Sentinel lymph node (SLN) status is closely related to axillary lymph node metastasis in breast cancer. However, SLN biopsy has certain limitations due to invasiveness and diagnostic efficiency. This study aimed to develop a model to predict the risk of axillary SLN metastasis in early-stage breast cancer based on mammography, a noninvasive, cost-effective, and potential complementary way. Herein, 649 patients with early-stage breast cancer (cT1-T2) who received SLN biopsy were assigned to the training cohort (n = 487) and the validation cohort (n = 162). A prediction model based on specific characteristics of tumor mass in mammography was developed and validated with R software. The performance of model was evaluated by receiver operating characteristic curve, calibration plot, and decision curve analysis. Tumor margins, spicular structures, calcification, and tumor size were independent predictors of SLN metastasis (all P < .05). A nomogram showed a satisfactory performance with an AUC of 0.829 (95% CI = 0.792-0.865) in the training cohort and an AUC of 0.825 (95% CI = 0.763-0.888) in validation cohort. The consistency between model-predicted results and actual observations showed great Hosmer-Lemeshow goodness-of-fit (P = .104). Patients could benefit from clinical decisions guided by the present model within the threshold probabilities of 6% to 84%. The prediction model for axillary SLN metastasis showed satisfactory discrimination, calibration abilities, and wide clinical practicability. These findings suggest that our prediction model based on mammography characteristics is a reliable tool for predicting SLN metastasis in patients with early-stage breast cancer.

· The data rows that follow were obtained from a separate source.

(** The workflow as a step leaves it. *)
Definition recorded (env : Env) (ob : creationObservation) (v : verdict) (next : CreationWorkflow)
    : CreationWorkflow :=
  creation_paced env (is_abort v)
    (next <| cw_LeaseUntil := now_ env |> <| cw_UpdatedAt := now_ env |>
          <| cw_LastError := creation_error next ob |>).

(** A finish transaction finds its claim gone and changes nothing, or decides
    and records what it decided. *)
Lemma finish_creation_run orderID claimed ob env d b s :
  finish_creation orderID claimed ob env (start d) = Ok (b, s) →
  ∃ uid row o wrow w, parseID orderID = Ok uid ∧ orders d !! uid = Some row ∧ fromOrder row = Ok o
    ∧ o_ID o = uid ∧ LockCreationWorkflow uid d = Some wrow ∧ fromCreation wrow = Ok w
    ∧ ((creation_still_claimed w claimed (now_ env) = false ∧ b = false ∧ db s = d)
       ∨ (creation_still_claimed w claimed (now_ env) = true ∧ o_Status o = PendingReservation
          ∧ let v := creation_verdict w ob (now_ env) in
            ∃ next s1, decided v o w env (with_workflow (opened (start d) uid o) w) next s1
              ∧ b = is_abort v
              ∧ UpdateCreationWorkflow (let r := recorded env ob v next in
                    workflow_row r (cw_ID r) (cw_OrderID r) (cw_RequesterID r)) (cw_Generation next)
                  (db s1) = Ok (db s, 1)
              ∧ failed s1 = failed s)).
Proof.
  unfold finish_creation. intros Hrun.
  apply bind_ok in Hrun as (o & s1 & Hlock & Hrun).
  apply LockOrder_run in Hlock as (uid & row & Hid & Hrow & Ho & ->).
  apply bind_ok in Hrun as (offers & s2 & Hrel & Hrun).
  apply Relationships_run in Hrel as (uid' & Hid' & Hlk & _ & ->).
  rewrite Hid in Hid'. apply Ok_inj in Hid' as <-. cbn in Hlk, Hrow.
  assert (o_ID o = uid) as Heq.
  { destruct Hlk as [o' Hlk]. apply lookup_insert_Some in Hlk as [[? _]|[_ Hlk]]; [done|].
    by rewrite lookup_empty in Hlk. }
  rewrite Heq in Hrun. apply bind_ok in Hrun as (w & s3 & Hw & Hrun).
  apply LockCreation_run in Hw as (uid' & wrow & Hid' & Hwrow & Hw & ->).
  rewrite Hid in Hid'. apply Ok_inj in Hid' as <-. cbn in Hwrow.
  exists uid, row, o, wrow, w. do 6 (split; [done|]).
  apply bind_ok in Hrun as (env' & s4 & Henv & Hrun). apply run_ask in Henv as [-> ->]. cbv zeta in Hrun.
  destruct (creation_still_claimed w claimed (now_ env)) eqn:Hsc; cbn [negb] in Hrun; [right|left].
  - split; [done|]. apply bind_ok in Hrun as (u & s5 & Hst & Hrun).
    apply run_ensure in Hst as [Hst%same_eq ->]. split; [done|].
    apply bind_ok in Hrun as (next & s6 & Hv & Hrun). apply apply_verdict_run in Hv.
    exists next, s6. split; [exact Hv|]. apply bind_ok in Hrun as (u' & s7 & Hsave & Hrun).
    apply run_ret in Hrun as [<- ->]. split; [done|].
    apply SaveCreation_run in Hsave as (d' & Hup & Hq). rewrite (qt_db _ _ Hq), (qt_failed _ _ Hq). split; [exact Hup|done].
  - by apply run_ret in Hrun as [<- ->].
Qed.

前哨淋巴结(SLN)状态与乳腺癌腋窝淋巴结转移密切相关。然而,SLN 活检由于具有侵袭性和诊断效率,存在一定的局限性。本研究旨在建立一种基于乳腺 X 线摄影术的预测早期乳腺癌腋窝 SLN 转移风险的模型,乳腺 X 线摄影术是一种非侵入性、具有成本效益且具有潜在互补性的方法。本研究纳入了 649 例接受 SLN 活检的早期乳腺癌(cT1-T2)患者,将其分为训练队列(n=487)和验证队列(n=162)。使用 R 软件建立并验证了基于乳腺 X 线摄影术肿瘤特征的预测模型。通过接受者操作特征曲线、校准图和决策曲线分析评估模型的性能。肿瘤边缘、放射状结构、钙化和肿瘤大小是 SLN 转移的独立预测因子(均 P<0.05)。列线图在训练队列中的 AUC 为 0.829(95%CI=0.792-0.865),在验证队列中的 AUC 为 0.825(95%CI=0.763-0.888),表现出令人满意的性能。模型预测结果与实际观察结果之间的一致性表现出良好的 Hosmer-Lemeshow 拟合优度(P=0.104)。在 6%至 84%的阈值概率范围内,该模型可以为临床决策提供参考。本研究建立的预测模型具有良好的判别能力、校准能力和广泛的临床实用性。这些结果表明,我们基于乳腺 X 线摄影术特征建立的预测模型是预测早期乳腺癌患者 SLN 转移的可靠工具。